Data records:

§ §

Lemma keeps_tcp binds msg tx X :
  frame X → keeps run (tcp_proxy_p binds msg tx) X (claiming (fun t => [CPort (tp_remote_port t)]) X).
Proof. intros Ho; pose proof (framed_own _ _ Ho). apply keeps_bound; [done|by apply keeps_take_port|done..]. Qed.
Lemma keeps_udp binds msg tx X :
  frame X → keeps run (udp_proxy_p binds msg tx) X (claiming (fun t => [CPort (ud_remote_port t)]) X).
Proof. intros Ho; pose proof (framed_own _ _ Ho). apply keeps_bound; [done|by apply keeps_take_port|done..]. Qed.

(** An access that reads may show what is to be claimed. *)
Lemma keeps_get {A B} (h : ProxyManager → A) (f : A → P B) X Q :
  (∀ s Y, others_claim run Y → shared s (beside X Y) →
     ∃ X', own X' ∧ shared s (beside X' Y) ∧ keeps run (f (h s.1)) X' Q) →
  keeps run (act (m ← pm_get; mret (h m)) ≫= f) X Q.
Proof.
  intros Hk. apply keeps_bind, keeps_act. intros [m rc] Y HY Hs. destruct (Hk _ _ HY Hs) as (X' & ? & ? & ?). by exists X'.
Qed.

(** The group of a member: the member answers for it from here on. *)
Lemma keeps_group binds gid p key X :
  frame X → keeps run (group_p binds gid p) X (claiming (fun addr => [CMember addr key]) X).
Proof.
  intros Ho; pose proof (framed_own _ _ Ho). apply keeps_get. intros s Y _ Hs.
  destruct (pm_tcp_groups s.1 !! gid) as [addr|].
  { exists (CMember addr key :: X). split; [by apply own_cons|]. split; [|ends].
    revert Hs. apply shared_more; [|intros; by right]. intros c [->|?]%elem_of_cons; [by right|by left]. }
  exists X. split; [done|]. split; [done|]. apply keeps_bind. unfold grouped_p.
  apply keeps_bound; [done|by apply keeps_allocate| |done]. clear s Y Hs. intros q.
  apply keeps_act. intros s Y _ Hs. exists (CMember (pm_next_group s.1) key :: X). split; [by apply own_cons|].
  split; [|done]. by apply shared_add_group.
Qed.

§ §

— Task item —
Each line of the records above must be copied exactly.

— Written reply —
Lemma keeps_tcp binds msg tx X :
  frame X → keeps run (tcp_proxy_p binds msg tx) X (claiming (fun t => [CPort (tp_remote_port t)]) X).
Proof. intros Ho; pose proof (framed_own _ _ Ho). apply keeps_bound; [done|by apply keeps_take_port|done..]. Qed.
Lemma keeps_udp binds msg tx X :
  frame X → keeps run (udp_proxy_p binds msg tx) X (claiming (fun t => [CPort (ud_remote_port t)]) X).
Proof. intros Ho; pose proof (framed_own _ _ Ho). apply keeps_bound; [done|by apply keeps_take_port|done..]. Qed.

(** An access that reads may show what is to be claimed. *)
Lemma keeps_get {A B} (h : ProxyManager → A) (f : A → P B) X Q :
  (∀ s Y, others_claim run Y → shared s (beside X Y) →
     ∃ X', own X' ∧ shared s (beside X' Y) ∧ keeps run (f (h s.1)) X' Q) →
  keeps run (act (m ← pm_get; mret (h m)) ≫= f) X Q.
Proof.
  intros Hk. apply keeps_bind, keeps_act. intros [m rc] Y HY Hs. destruct (Hk _ _ HY Hs) as (X' & ? & ? & ?). by exists X'.
Qed.

(** The group of a member: the member answers for it from here on. *)
Lemma keeps_group binds gid p key X :
  frame X → keeps run (group_p binds gid p) X (claiming (fun addr => [CMember addr key]) X).
Proof.
  intros Ho; pose proof (framed_own _ _ Ho). apply keeps_get. intros s Y _ Hs.
  destruct (pm_tcp_groups s.1 !! gid) as [addr|].
  { exists (CMember addr key :: X). split; [by apply own_cons|]. split; [|ends].
    revert Hs. apply shared_more; [|intros; by right]. intros c [->|?]%elem_of_cons; [by right|by left]. }
  exists X. split; [done|]. split; [done|]. apply keeps_bind. unfold grouped_p.
  apply keeps_bound; [done|by apply keeps_allocate| |done]. clear s Y Hs. intros q.
  apply keeps_act. intros s Y _ Hs. exists (CMember (pm_next_group s.1) key :: X). split; [by apply own_cons|].
  split; [|done]. by apply shared_add_group.
Qed.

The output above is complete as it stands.